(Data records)
☆ ☆ ☆ ☆ ☆
(** * Chat-System-Backend: the real-time session and broadcast engine

    A shallow embedding of [src/socket/socket.ts] (both variants of the
    handler file: the one calling the OpenAI HTTP endpoint and the one calling
    the Groq SDK), of [src/services/chatService.ts], of the controllers of
    [src/controllers/chatController.ts] and of the constraints that
    [src/models/ChatSession.ts] and [src/models/Message.ts] declare, followed
    by the properties of the event protocol.

    Conventions.
    - A JavaScript string is a [string]; its characters are code units in the
      range 0..255, on which [String.length] is the JavaScript [length].
    - A payload field that may be [undefined] or [null] is an [option string];
      an event that arrives with no payload at all is [no_data].
    - Asynchronous handlers are run to completion one after the other: every
      handler is a function from the state before to the state after together
      with the list of externally visible actions, in the order the code
      performs them.
    - The store is the PostgreSQL database the models are synchronised to
      ([dialect: 'postgres'] in [db/connection.ts]). The validators of the
      models see the values as the service passes them. What reaches the
      database is what Sequelize's postgres dialect makes of them (no code
      unit 0), and what a column holds is what PostgreSQL makes of that (a
      [VARCHAR(n)] cuts an excess made of spaces and refuses any other). The
      widths of the columns, the unique index of [chat_sessions.session_id]
      and the foreign key of [messages.session_id] decide whether a write
      succeeds. *)

From Stdlib Require Import String Ascii List Bool Arith Lia.
From stdpp Require Import base option gmap strings list sorting.
Import ListNotations.
Local Open Scope string_scope.
Local Open Scope list_scope.
Local Open Scope nat_scope.
Set Warnings "-abstract-large-number".

(** ** JavaScript strings *)

Module Js.

(** [!!x] for a value that is a string, [undefined] or [null]. *)
Definition truthy (x : option string) : bool :=
  match x with
  | Some s => negb (String.eqb s "")
  | None => false
  end.

(** [x || d] with a string default. *)
Definition or_else (x : option string) (d : string) : string :=
  match x with
  | Some s => if String.eqb s "" then d else s
  | None => d
  end.

(** [x || y] where [y] may itself be [null]; [x || null] is [or_opt x None]. *)
Definition or_opt (x y : option string) : option string :=
  if truthy x then x else y.

(** White space of [String.prototype.trim] and of the regular expression
    class [\s], among the code units below 256: TAB, LF, VT, FF, CR, SP and
    NBSP. *)
Definition is_ws (c : ascii) : bool :=
  let n := nat_of_ascii c in
  (n =? 9) || (n =? 10) || (n =? 11) || (n =? 12) || (n =? 13)
  || (n =? 32) || (n =? 160).

Fixpoint trimStart (s : string) : string :=
  match s with
  | EmptyString => EmptyString
  | String c r => if is_ws c then trimStart r else s
  end.

Fixpoint trimEnd (s : string) : string :=
  match s with
  | EmptyString => EmptyString
  | String c r =>
      match trimEnd r with
      | EmptyString => if is_ws c then EmptyString else String c EmptyString
      | r' => String c r'
      end
  end.

Definition trim (s : string) : string := trimEnd (trimStart s).

(** Every character of the string is white space (the empty string
    included). *)
Fixpoint blank (s : string) : bool :=
  match s with
  | EmptyString => true
  | String c r => is_ws c && blank r
  end.

(** [s.startsWith(p)]. *)
Definition startsWith (s p : string) : bool := String.prefix p s.

Fixpoint drop (n : nat) (s : string) : string :=
  match n, s with
  | O, _ => s
  | S _, EmptyString => EmptyString
  | S k, String _ r => drop k r
  end.

(** [s.replace(pat, rep)] with a string pattern: the first occurrence only. *)
Fixpoint replace (pat rep s : string) : string :=
  if String.prefix pat s then String.append rep (drop (String.length pat) s)
  else match s with
       | EmptyString => EmptyString
       | String c r => String c (replace pat rep r)
       end.

(** A string of [n] copies of one character. *)
Fixpoint repeat (c : ascii) (n : nat) : string :=
  match n with
  | O => EmptyString
  | S k => String c (repeat c k)
  end.

End Js.

(** ** What the database receives and what a column holds *)

Module Pg.

Definition NUL : ascii := ascii_of_nat 0.
Definition backslash : ascii := ascii_of_nat 92.

(** PostgreSQL stores no code unit 0. Sequelize's postgres dialect therefore
    rewrites every string it sends, the bound values of an [INSERT] or
    [UPDATE] and the literals of a [WHERE] alike, with
    [value.replace(/\0/g, '\\0')]: each code unit 0 becomes the two
    characters backslash and 0. *)
Fixpoint escape (s : string) : string :=
  match s with
  | EmptyString => EmptyString
  | String c r =>
      if Ascii.eqb c NUL then String backslash (String "0"%char (escape r))
      else String c (escape r)
  end.

Fixpoint spaces (s : string) : bool :=
  match s with
  | EmptyString => true
  | String c r => Ascii.eqb c " "%char && spaces r
  end.

Fixpoint take (n : nat) (s : string) : string :=
  match n, s with
  | S k, String c r => String c (take k r)
  | _, _ => EmptyString
  end.

(** No code unit 0 occurs in the string. *)
Fixpoint clean (s : string) : bool :=
  match s with
  | EmptyString => true
  | String c r => negb (Ascii.eqb c NUL) && clean r
  end.

(** What a column of type [STRING(n)], a [VARCHAR(n)], holds after [s] was
    written to it: [s] itself when it has at most [n] characters; its first
    [n] characters when all the others are spaces; otherwise the write is an
    error. *)
Definition varchar (n : nat) (s : string) : option string :=
  if String.length s <=? n then Some s
  else if spaces (Js.drop n s) then Some (take n s)
  else None.

(** The same for a column that admits [NULL]. *)
Definition varchar_null (n : nat) (x : option string) : option (option string) :=
  match x with
  | Some s => Some <$> varchar n s
  | None => Some None
  end.

End Pg.

(** ** Errors and the result of a fallible call *)

Inductive Error :=
| SequelizeValidationError
| SequelizeDatabaseError
| SequelizeUniqueConstraintError
| SequelizeForeignKeyConstraintError
| SessionNotFound.

Inductive result (A : Type) :=
| Ok (a : A)
| Throw (e : Error).
Arguments Ok {A} a.
Arguments Throw {A} e.

Definition bind {A B : Type} (r : result A) (k : A -> result B) : result B :=
  match r with
  | Ok a => k a
  | Throw e => Throw e
  end.

Notation "'let*' x ':=' r 'in' k" := (bind r (fun x => k))
  (at level 10, x pattern, r at level 100, k at level 200).

(** [if (!ok) throw e]. *)
Definition check (ok : bool) (e : Error) : result unit :=
  if ok then Ok tt else Throw e.

(** A value the database returns, or the error of a write it refuses. *)
Definition written {A : Type} (x : option A) : result A :=
  match x with
  | Some a => Ok a
  | None => Throw SequelizeDatabaseError
  end.

(** ** The models *)

Inductive SessionStatus := active | inactive | closed.
Inductive SenderType := user | admin.

#[global] Instance SessionStatus_eq_dec : EqDecision SessionStatus.
Proof. solve_decision. Defined.
#[global] Instance SenderType_eq_dec : EqDecision SenderType.
Proof. solve_decision. Defined.

Module ChatSession.
(** [models/ChatSession.ts]; the surrogate key [id] plays no role in any
    handler and is left out. *)
Record t := mk {
  sessionId : string;
  userIp : option string;
  userAgent : option string;
  status : SessionStatus;
  aiEnabled : bool;
  createdAt : nat;
  updatedAt : nat
}.
End ChatSession.

Module Message.
(** [models/Message.ts], without the surrogate key [id]. *)
Record t := mk {
  sessionId : string;
  message : string;
  sender : string;
  senderType : SenderType;
  isAi : bool;
  attachmentUrl : option string;
  attachmentType : option string;
  createdAt : nat
}.
End Message.

Module Validator.
(** Sequelize's validators: [notEmpty] rejects a string that matches
    [/^[\s\t\r\n]*$/]; [len: [lo, hi]] bounds the length. *)
Definition notEmpty (s : string) : bool := negb (Js.blank s).
Definition len (s : string) (lo hi : nat) : bool :=
  (lo <=? String.length s) && (String.length s <=? hi).
End Validator.

(** ** The Persistence Gateway: [services/chatService.ts] *)

(** The table [chat_sessions] under its unique index: every row under the
    [session_id] it holds. The table [messages] in insertion order. *)
Record Db := mkDb {
  chat_sessions : gmap string ChatSession.t;
  messages : list Message.t
}.

Definition set_sessions (d : Db) (m : gmap string ChatSession.t) : Db :=
  mkDb m (messages d).

(** The [validate] entries of [models/Message.ts]: [message] has
    [notEmpty] and [len: [1, 5001]], [sender] has [notEmpty] and
    [len: [1, 50]]; the [isIn] of [senderType] holds by typing. They are
    applied to the values of the instance, before the query is built. *)
Definition message_validate (m : Message.t) : bool :=
  Validator.notEmpty (Message.message m) && Validator.len (Message.message m) 1 5001
  && Validator.notEmpty (Message.sender m) && Validator.len (Message.sender m) 1 50.

(** The row of [messages] that the [INSERT] of the values [m] leaves, if the
    columns take them: [session_id STRING(255)], [sender STRING(50)],
    [attachment_url STRING(1024)], [attachment_type STRING(100)]; [message]
    is [TEXT]. *)
Definition message_columns (m : Message.t) : option Message.t :=
  session_id ← Pg.varchar 255 (Pg.escape (Message.sessionId m));
  sender ← Pg.varchar 50 (Pg.escape (Message.sender m));
  attachment_url ← Pg.varchar_null 1024 (Pg.escape <$> Message.attachmentUrl m);
  attachment_type ← Pg.varchar_null 100 (Pg.escape <$> Message.attachmentType m);
  Some (Message.mk session_id (Pg.escape (Message.message m)) sender
          (Message.senderType m) (Message.isAi m) attachment_url attachment_type
          (Message.createdAt m)).

(** [Message.create(values)]: validate, then insert; [session_id] references
    [chat_sessions.session_id]. The instance that is returned carries the
    values of the inserted row ([INSERT ... RETURNING]). *)
Definition Message_create (d : Db) (m : Message.t) : result (Db * Message.t) :=
  let* _ := check (message_validate m) SequelizeValidationError in
  let* row := written (message_columns m) in
  let* _ := check (bool_decide (is_Some (chat_sessions d !! Message.sessionId row)))
                  SequelizeForeignKeyConstraintError in
  Ok (mkDb (chat_sessions d) (messages d ++ [row]), row).

(** [ChatSession.update({ updatedAt: new Date() }, { where: { sessionId } })].
    Sequelize's [Model.update] sets [updatedAt] by itself on every bulk
    update, and it returns without a query when that column is the only one
    it is given a value for. The call changes no row. *)
Definition touch_session (now : nat) (sid : string) (d : Db) : Db := d.

Record MessageArgs := mkArgs {
  a_sessionId : string;
  a_message : string;
  a_sender : string;
  a_senderType : SenderType;
  a_isAi : option bool;
  a_attachmentUrl : option string;
  a_attachmentType : option string
}.

(** The values [createMessage] hands to [Message.create]. *)
Definition message_row (now : nat) (a : MessageArgs) : Message.t :=
  Message.mk (a_sessionId a) (a_message a) (a_sender a) (a_senderType a)
    (default false (a_isAi a))
    (Js.or_opt (a_attachmentUrl a) None)
    (Js.or_opt (a_attachmentType a) None)
    now.

(** [createMessage]: the returned object carries the fields of the created
    row under snake-case names; the row itself stands for it. *)
Definition createMessage (now : nat) (a : MessageArgs) (d : Db)
  : result (Db * Message.t) :=
  match Message_create d (message_row now a) with
  | Ok (d1, message) => Ok (touch_session now (a_sessionId a) d1, message)
  | Throw e => Throw e
  end.

(** [getSession]: the row found by [where: { sessionId }], or [null]. *)
Definition getSession (sid : string) (d : Db) : option ChatSession.t :=
  chat_sessions d !! Pg.escape sid.

(** [session.update({ status, userIp, userAgent })] on the row [s] found
    under [key]. An instance none of whose values changes is not saved.
    Otherwise the three columns and [updated_at] are written; the new
    [user_ip] must fit its column ([STRING(45)]; [user_agent] is [TEXT]). *)
Definition session_update (now : nat) (key : string) (s : ChatSession.t)
    (st : SessionStatus) (ip agent : option string) (d : Db) : result Db :=
  if bool_decide (ChatSession.status s = st /\ ChatSession.userIp s = ip
                  /\ ChatSession.userAgent s = agent)
  then Ok d
  else
    let* user_ip := written (Pg.varchar_null 45 (Pg.escape <$> ip)) in
    Ok (set_sessions d
          (<[key := ChatSession.mk (ChatSession.sessionId s) user_ip
                      (Pg.escape <$> agent) st (ChatSession.aiEnabled s)
                      (ChatSession.createdAt s) now]> (chat_sessions d))).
☆ ☆ ☆ ☆ ☆
### ASSIGNMENT
Would you copy all lines in the records where the string "Fixpoint" appears?

### RESPONSE AREA
Fixpoint trimStart (s : string) : string :=
Fixpoint trimEnd (s : string) : string :=
Fixpoint blank (s : string) : bool :=
Fixpoint drop (n : nat) (s : string) : string :=
Fixpoint replace (pat rep s : string) : string :=
Fixpoint repeat (c : ascii) (n : nat) : string :=
Fixpoint escape (s : string) : string :=
Fixpoint spaces (s : string) : bool :=
Fixpoint take (n : nat) (s : string) : string :=
Fixpoint clean (s : string) : bool :=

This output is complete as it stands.